Don't let him fool you Ladies and Gentlemen.....I found out what he was REALLY doing:

http://youtu.be/LU2yt6wOoK0

:laugh::laugh:


----------



## JohnAP (May 4, 2011)

Welcome back Gunnrunner, you KNOW nobody here will believe you without PICS! :laugh:


----------



## norgale (Apr 4, 2011)

SO what the heck is that sparkin' thing? Does it have a usefull purpose? Looks like it would be great for killing mosquitoes out in the Everglades.
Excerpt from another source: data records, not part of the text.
Definition p50 : double := f0_5.
Definition p90 : double := fdiv (of_int 9) (of_int 10).
Definition p99 : double := fdiv (of_int 99) (of_int 100).
Definition p999 : double := fdiv (of_int 999) (of_int 1000).

(** [static_cast<std::size_t>(p * (data.size() - 1))]: the size wraps, and a
    product no index can hold is undefined. *)
Definition pct_index (p : double) (size : Z) : option Z :=
  match to_int (fmul p (of_int (u64 (size - 1)))) with
  | Some z => if bool_decide (0 <= z < two64) then Some z else None
  | None => None
  end.

Definition pct (p : double) (data : list Z) : outcome Z :=
  match pct_index p (Z.of_nat (length data)) with
  | Some i => match data !! Z.to_nat i with Some x => Ret x | None => UB end
  | None => UB
  end.

(** ** The product of a fraction and a count *)

Lemma shr_1_half r : 0 <= shr_m r -> shr_m (shr_1 r) = shr_m r / 2.
Proof. destruct r as [[|[p|p|]|p] ? ?]; intros H; cbn in *; try done; first [apply (Z.div_unique _ _ _ 1); lia|apply (Z.div_unique _ _ _ 0); lia]. Qed.

Lemma shr_m_iter r n : 0 <= shr_m r -> shr_m (SpecFloat.iter_pos shr_1 n r) = shr_m r / 2 ^ Zpos n.
Proof.
  intros Hr. rewrite iter_pos_iter, <- (positive_nat_Z n). induction (Pos.to_nat n) as [|k IH]; [by rewrite Z.div_1_r|].
  cbn [Nat.iter nat_rect]. change (nat_rect _ r (fun _ => shr_1) k) with (Nat.iter k shr_1 r).
  assert (0 <= shr_m (Nat.iter k shr_1 r)) as H0 by (rewrite IH; apply Z.div_pos; [lia|apply Z.pow_pos_nonneg; lia]).
  rewrite shr_1_half, IH, Z.div_div, Nat2Z.inj_succ, Z.pow_succ_r by (lia || (apply Z.pow_pos_nonneg; lia)). f_equal. lia.
Qed.
Record Session := mkSession {
  epoch_ : Z;
  outbox_ : Outbox;
  out_seq_ : Z;
  in_seq_expected_ : Z;
  pending_svc_ : list Z;
  reject_latch_ : Z;
  reject_latch_ns_ : Z;
  retired_acks_ : Z;
  write_inflight_ : bool;
  write_start_ns_ : Z;
  closing_ : bool;
  drain_then_close_ : bool;
  close_frame_sent_ : bool;
  epoch_retired_ : bool;
  torn_down_ : bool;
  close_code_ : Z;
  op_reads : nat;        (* async_read operations outstanding *)
  op_writes : nat;       (* async_write operations outstanding *)
  op_closes : list CloseThen; (* async_close operations, each with its completion *)
  op_drains : nat;       (* raw drain reads outstanding *)
  grace_armed : bool;
  socket_open : bool;
  wire : list (OutMsg * bytes); (* every frame handed to async_write, in order *)
  taken : list InMsg; (* every command whose sequence number was accepted *)
}.
Definition set_epoch (f : Z -> Z) (s : Session) : Session :=
  mkSession (f (epoch_ s)) (outbox_ s) (out_seq_ s) (in_seq_expected_ s) (pending_svc_ s) (reject_latch_ s)
    (reject_latch_ns_ s) (retired_acks_ s) (write_inflight_ s) (write_start_ns_ s) (closing_ s) (drain_then_close_
    s) (close_frame_sent_ s) (epoch_retired_ s) (torn_down_ s) (close_code_ s) (op_reads s) (op_writes s) (op_closes
    s) (op_drains s) (grace_armed s) (socket_open s) (wire s) (taken s).
Definition set_outbox (f : Outbox -> Outbox) (s : Session) : Session :=
  mkSession (epoch_ s) (f (outbox_ s)) (out_seq_ s) (in_seq_expected_ s) (pending_svc_ s) (reject_latch_ s)
    (reject_latch_ns_ s) (retired_acks_ s) (write_inflight_ s) (write_start_ns_ s) (closing_ s) (drain_then_close_
    s) (close_frame_sent_ s) (epoch_retired_ s) (torn_down_ s) (close_code_ s) (op_reads s) (op_writes s) (op_closes
    s) (op_drains s) (grace_armed s) (socket_open s) (wire s) (taken s).
Definition set_out_seq (f : Z -> Z) (s : Session) : Session :=
  mkSession (epoch_ s) (outbox_ s) (f (out_seq_ s)) (in_seq_expected_ s) (pending_svc_ s) (reject_latch_ s)
    (reject_latch_ns_ s) (retired_acks_ s) (write_inflight_ s) (write_start_ns_ s) (closing_ s) (drain_then_close_
    s) (close_frame_sent_ s) (epoch_retired_ s) (torn_down_ s) (close_code_ s) (op_reads s) (op_writes s) (op_closes
    s) (op_drains s) (grace_armed s) (socket_open s) (wire s) (taken s).
Definition set_in_seq_expected (f : Z -> Z) (s : Session) : Session :=
  mkSession (epoch_ s) (outbox_ s) (out_seq_ s) (f (in_seq_expected_ s)) (pending_svc_ s) (reject_latch_ s)
    (reject_latch_ns_ s) (retired_acks_ s) (write_inflight_ s) (write_start_ns_ s) (closing_ s) (drain_then_close_
    s) (close_frame_sent_ s) (epoch_retired_ s) (torn_down_ s) (close_code_ s) (op_reads s) (op_writes s) (op_closes
    s) (op_drains s) (grace_armed s) (socket_open s) (wire s) (taken s).
Definition set_pending_svc (f : list Z -> list Z) (s : Session) : Session :=
  mkSession (epoch_ s) (outbox_ s) (out_seq_ s) (in_seq_expected_ s) (f (pending_svc_ s)) (reject_latch_ s)
    (reject_latch_ns_ s) (retired_acks_ s) (write_inflight_ s) (write_start_ns_ s) (closing_ s) (drain_then_close_
    s) (close_frame_sent_ s) (epoch_retired_ s) (torn_down_ s) (close_code_ s) (op_reads s) (op_writes s) (op_closes
    s) (op_drains s) (grace_armed s) (socket_open s) (wire s) (taken s).
Definition set_reject_latch (f : Z -> Z) (s : Session) : Session :=
  mkSession (epoch_ s) (outbox_ s) (out_seq_ s) (in_seq_expected_ s) (pending_svc_ s) (f (reject_latch_ s))
    (reject_latch_ns_ s) (retired_acks_ s) (write_inflight_ s) (write_start_ns_ s) (closing_ s) (drain_then_close_
    s) (close_frame_sent_ s) (epoch_retired_ s) (torn_down_ s) (close_code_ s) (op_reads s) (op_writes s) (op_closes
    s) (op_drains s) (grace_armed s) (socket_open s) (wire s) (taken s).
Definition set_reject_latch_ns (f : Z -> Z) (s : Session) : Session :=
  mkSession (epoch_ s) (outbox_ s) (out_seq_ s) (in_seq_expected_ s) (pending_svc_ s) (reject_latch_ s) (f
    (reject_latch_ns_ s)) (retired_acks_ s) (write_inflight_ s) (write_start_ns_ s) (closing_ s) (drain_then_close_
    s) (close_frame_sent_ s) (epoch_retired_ s) (torn_down_ s) (close_code_ s) (op_reads s) (op_writes s) (op_closes
    s) (op_drains s) (grace_armed s) (socket_open s) (wire s) (taken s).
Definition set_retired_acks (f : Z -> Z) (s : Session) : Session :=
  mkSession (epoch_ s) (outbox_ s) (out_seq_ s) (in_seq_expected_ s) (pending_svc_ s) (reject_latch_ s)
    (reject_latch_ns_ s) (f (retired_acks_ s)) (write_inflight_ s) (write_start_ns_ s) (closing_ s)
    (drain_then_close_ s) (close_frame_sent_ s) (epoch_retired_ s) (torn_down_ s) (close_code_ s) (op_reads s)
    (op_writes s) (op_closes s) (op_drains s) (grace_armed s) (socket_open s) (wire s) (taken s).
Definition set_write_inflight (f : bool -> bool) (s : Session) : Session :=
  mkSession (epoch_ s) (outbox_ s) (out_seq_ s) (in_seq_expected_ s) (pending_svc_ s) (reject_latch_ s)
    (reject_latch_ns_ s) (retired_acks_ s) (f (write_inflight_ s)) (write_start_ns_ s) (closing_ s)
    (drain_then_close_ s) (close_frame_sent_ s) (epoch_retired_ s) (torn_down_ s) (close_code_ s) (op_reads s)
    (op_writes s) (op_closes s) (op_drains s) (grace_armed s) (socket_open s) (wire s) (taken s).
Definition set_write_start_ns (f : Z -> Z) (s : Session) : Session :=
  mkSession (epoch_ s) (outbox_ s) (out_seq_ s) (in_seq_expected_ s) (pending_svc_ s) (reject_latch_ s)
    (reject_latch_ns_ s) (retired_acks_ s) (write_inflight_ s) (f (write_start_ns_ s)) (closing_ s)
    (drain_then_close_ s) (close_frame_sent_ s) (epoch_retired_ s) (torn_down_ s) (close_code_ s) (op_reads s)
    (op_writes s) (op_closes s) (op_drains s) (grace_armed s) (socket_open s) (wire s) (taken s).
Definition set_closing (f : bool -> bool) (s : Session) : Session :=
  mkSession (epoch_ s) (outbox_ s) (out_seq_ s) (in_seq_expected_ s) (pending_svc_ s) (reject_latch_ s)
    (reject_latch_ns_ s) (retired_acks_ s) (write_inflight_ s) (write_start_ns_ s) (f (closing_ s))
    (drain_then_close_ s) (close_frame_sent_ s) (epoch_retired_ s) (torn_down_ s) (close_code_ s) (op_reads s)
    (op_writes s) (op_closes s) (op_drains s) (grace_armed s) (socket_open s) (wire s) (taken s).
Definition set_drain_then_close (f : bool -> bool) (s : Session) : Session :=
  mkSession (epoch_ s) (outbox_ s) (out_seq_ s) (in_seq_expected_ s) (pending_svc_ s) (reject_latch_ s)
    (reject_latch_ns_ s) (retired_acks_ s) (write_inflight_ s) (write_start_ns_ s) (closing_ s) (f
    (drain_then_close_ s)) (close_frame_sent_ s) (epoch_retired_ s) (torn_down_ s) (close_code_ s) (op_reads s)
    (op_writes s) (op_closes s) (op_drains s) (grace_armed s) (socket_open s) (wire s) (taken s).
Definition set_close_frame_sent (f : bool -> bool) (s : Session) : Session :=
  mkSession (epoch_ s) (outbox_ s) (out_seq_ s) (in_seq_expected_ s) (pending_svc_ s) (reject_latch_ s)
    (reject_latch_ns_ s) (retired_acks_ s) (write_inflight_ s) (write_start_ns_ s) (closing_ s) (drain_then_close_
    s) (f (close_frame_sent_ s)) (epoch_retired_ s) (torn_down_ s) (close_code_ s) (op_reads s) (op_writes s)
    (op_closes s) (op_drains s) (grace_armed s) (socket_open s) (wire s) (taken s).
Definition set_epoch_retired (f : bool -> bool) (s : Session) : Session :=
  mkSession (epoch_ s) (outbox_ s) (out_seq_ s) (in_seq_expected_ s) (pending_svc_ s) (reject_latch_ s)
    (reject_latch_ns_ s) (retired_acks_ s) (write_inflight_ s) (write_start_ns_ s) (closing_ s) (drain_then_close_
    s) (close_frame_sent_ s) (f (epoch_retired_ s)) (torn_down_ s) (close_code_ s) (op_reads s) (op_writes s)
    (op_closes s) (op_drains s) (grace_armed s) (socket_open s) (wire s) (taken s).
Definition set_torn_down (f : bool -> bool) (s : Session) : Session :=
  mkSession (epoch_ s) (outbox_ s) (out_seq_ s) (in_seq_expected_ s) (pending_svc_ s) (reject_latch_ s)
    (reject_latch_ns_ s) (retired_acks_ s) (write_inflight_ s) (write_start_ns_ s) (closing_ s) (drain_then_close_
    s) (close_frame_sent_ s) (epoch_retired_ s) (f (torn_down_ s)) (close_code_ s) (op_reads s) (op_writes s)
    (op_closes s) (op_drains s) (grace_armed s) (socket_open s) (wire s) (taken s).
Definition set_close_code (f : Z -> Z) (s : Session) : Session :=
  mkSession (epoch_ s) (outbox_ s) (out_seq_ s) (in_seq_expected_ s) (pending_svc_ s) (reject_latch_ s)
    (reject_latch_ns_ s) (retired_acks_ s) (write_inflight_ s) (write_start_ns_ s) (closing_ s) (drain_then_close_
    s) (close_frame_sent_ s) (epoch_retired_ s) (torn_down_ s) (f (close_code_ s)) (op_reads s) (op_writes s)
    (op_closes s) (op_drains s) (grace_armed s) (socket_open s) (wire s) (taken s).
Definition set_op_reads (f : nat -> nat) (s : Session) : Session :=
  mkSession (epoch_ s) (outbox_ s) (out_seq_ s) (in_seq_expected_ s) (pending_svc_ s) (reject_latch_ s)
    (reject_latch_ns_ s) (retired_acks_ s) (write_inflight_ s) (write_start_ns_ s) (closing_ s) (drain_then_close_
    s) (close_frame_sent_ s) (epoch_retired_ s) (torn_down_ s) (close_code_ s) (f (op_reads s)) (op_writes s)
    (op_closes s) (op_drains s) (grace_armed s) (socket_open s) (wire s) (taken s).
Definition set_op_writes (f : nat -> nat) (s : Session) : Session :=
  mkSession (epoch_ s) (outbox_ s) (out_seq_ s) (in_seq_expected_ s) (pending_svc_ s) (reject_latch_ s)
    (reject_latch_ns_ s) (retired_acks_ s) (write_inflight_ s) (write_start_ns_ s) (closing_ s) (drain_then_close_
    s) (close_frame_sent_ s) (epoch_retired_ s) (torn_down_ s) (close_code_ s) (op_reads s) (f (op_writes s))
    (op_closes s) (op_drains s) (grace_armed s) (socket_open s) (wire s) (taken s).
Definition set_op_closes (f : list CloseThen -> list CloseThen) (s : Session) : Session :=
  mkSession (epoch_ s) (outbox_ s) (out_seq_ s) (in_seq_expected_ s) (pending_svc_ s) (reject_latch_ s)
    (reject_latch_ns_ s) (retired_acks_ s) (write_inflight_ s) (write_start_ns_ s) (closing_ s) (drain_then_close_
    s) (close_frame_sent_ s) (epoch_retired_ s) (torn_down_ s) (close_code_ s) (op_reads s) (op_writes s) (f
    (op_closes s)) (op_drains s) (grace_armed s) (socket_open s) (wire s) (taken s).
Definition set_op_drains (f : nat -> nat) (s : Session) : Session :=
  mkSession (epoch_ s) (outbox_ s) (out_seq_ s) (in_seq_expected_ s) (pending_svc_ s) (reject_latch_ s)
    (reject_latch_ns_ s) (retired_acks_ s) (write_inflight_ s) (write_start_ns_ s) (closing_ s) (drain_then_close_
    s) (close_frame_sent_ s) (epoch_retired_ s) (torn_down_ s) (close_code_ s) (op_reads s) (op_writes s) (op_closes
    s) (f (op_drains s)) (grace_armed s) (socket_open s) (wire s) (taken s).
Definition set_grace_armed (f : bool -> bool) (s : Session) : Session :=
  mkSession (epoch_ s) (outbox_ s) (out_seq_ s) (in_seq_expected_ s) (pending_svc_ s) (reject_latch_ s)
    (reject_latch_ns_ s) (retired_acks_ s) (write_inflight_ s) (write_start_ns_ s) (closing_ s) (drain_then_close_
    s) (close_frame_sent_ s) (epoch_retired_ s) (torn_down_ s) (close_code_ s) (op_reads s) (op_writes s) (op_closes
    s) (op_drains s) (f (grace_armed s)) (socket_open s) (wire s) (taken s).
Definition set_socket_open (f : bool -> bool) (s : Session) : Session :=
  mkSession (epoch_ s) (outbox_ s) (out_seq_ s) (in_seq_expected_ s) (pending_svc_ s) (reject_latch_ s)
    (reject_latch_ns_ s) (retired_acks_ s) (write_inflight_ s) (write_start_ns_ s) (closing_ s) (drain_then_close_
    s) (close_frame_sent_ s) (epoch_retired_ s) (torn_down_ s) (close_code_ s) (op_reads s) (op_writes s) (op_closes
    s) (op_drains s) (grace_armed s) (f (socket_open s)) (wire s) (taken s).
Definition set_wire (f : list (OutMsg * bytes) -> list (OutMsg * bytes)) (s : Session) : Session :=
  mkSession (epoch_ s) (outbox_ s) (out_seq_ s) (in_seq_expected_ s) (pending_svc_ s) (reject_latch_ s)
    (reject_latch_ns_ s) (retired_acks_ s) (write_inflight_ s) (write_start_ns_ s) (closing_ s) (drain_then_close_
    s) (close_frame_sent_ s) (epoch_retired_ s) (torn_down_ s) (close_code_ s) (op_reads s) (op_writes s) (op_closes
    s) (op_drains s) (grace_armed s) (socket_open s) (f (wire s)) (taken s).
Definition set_taken (f : list InMsg -> list InMsg) (s : Session) : Session :=
  mkSession (epoch_ s) (outbox_ s) (out_seq_ s) (in_seq_expected_ s) (pending_svc_ s) (reject_latch_ s)
    (reject_latch_ns_ s) (retired_acks_ s) (write_inflight_ s) (write_start_ns_ s) (closing_ s) (drain_then_close_
    s) (close_frame_sent_ s) (epoch_retired_ s) (torn_down_ s) (close_code_ s) (op_reads s) (op_writes s) (op_closes
    s) (op_drains s) (grace_armed s) (socket_open s) (wire s) (f (taken s)).

Definition new_session (hwm epoch : Z) : outcome Session :=
  match new_outbox hwm with
  | Ret b => Ret (mkSession epoch b 1 1 [] 0 0 0 false 0 false false false false false close_none 0 0 [] 0 false true [] [])
  | Throw e => Throw e
  | UB => UB
  end.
Pete


----------



## gunrunnerjohn (Nov 10, 2010)

JohnAP said:


> Welcome back Gunnrunner, you KNOW nobody here will believe you without PICS! :laugh:


Of course, what was I thinking?


----------



## gunrunnerjohn (Nov 10, 2010)

I actually drive up the PA-TP to I78, across to I287, to I87, then up to I84 which takes me up to I90, the MassPike. I go through NJ, but I don't go through NYC or even close. While going I95 is the shortest route, it's rarely the fastest route!


----------



## tjcruiser (Jan 10, 2010)

The prefinished flooring looks nice, John. What species / source?


----------



## Gansett (Apr 8, 2011)

OH NO! You laid it the wrong way! instead of east/west direction it should be north/south!

Engineered or laminate?


----------



## T-Man (May 16, 2008)

That is the biggest mosquito killer I have ever seen!:thumbsup:

AH Norgale beat me to it!

ANyway John I was in Mass also this weekend. Boston was last weekend for a big convention at the Hynes Auditorium. The trip was to South Hadley, Mount Holy Yoke College, then a trek to Benington, Vt. to site see.
I hope you enjoyed the flooring. Shucks I am only an hour out of Boston!


----------



## gunrunnerjohn (Nov 10, 2010)

Well, I wouldn't jump right to "enjoy", it was hard work. She got the flooring from a place called Lumber Liquidators. It was the best grade of the Laminate flooring, the stuff is over 1/2" thick.

T-Man, I guess you are close if you live in NH, right next door.  Exactly what part of the coast are you on?


----------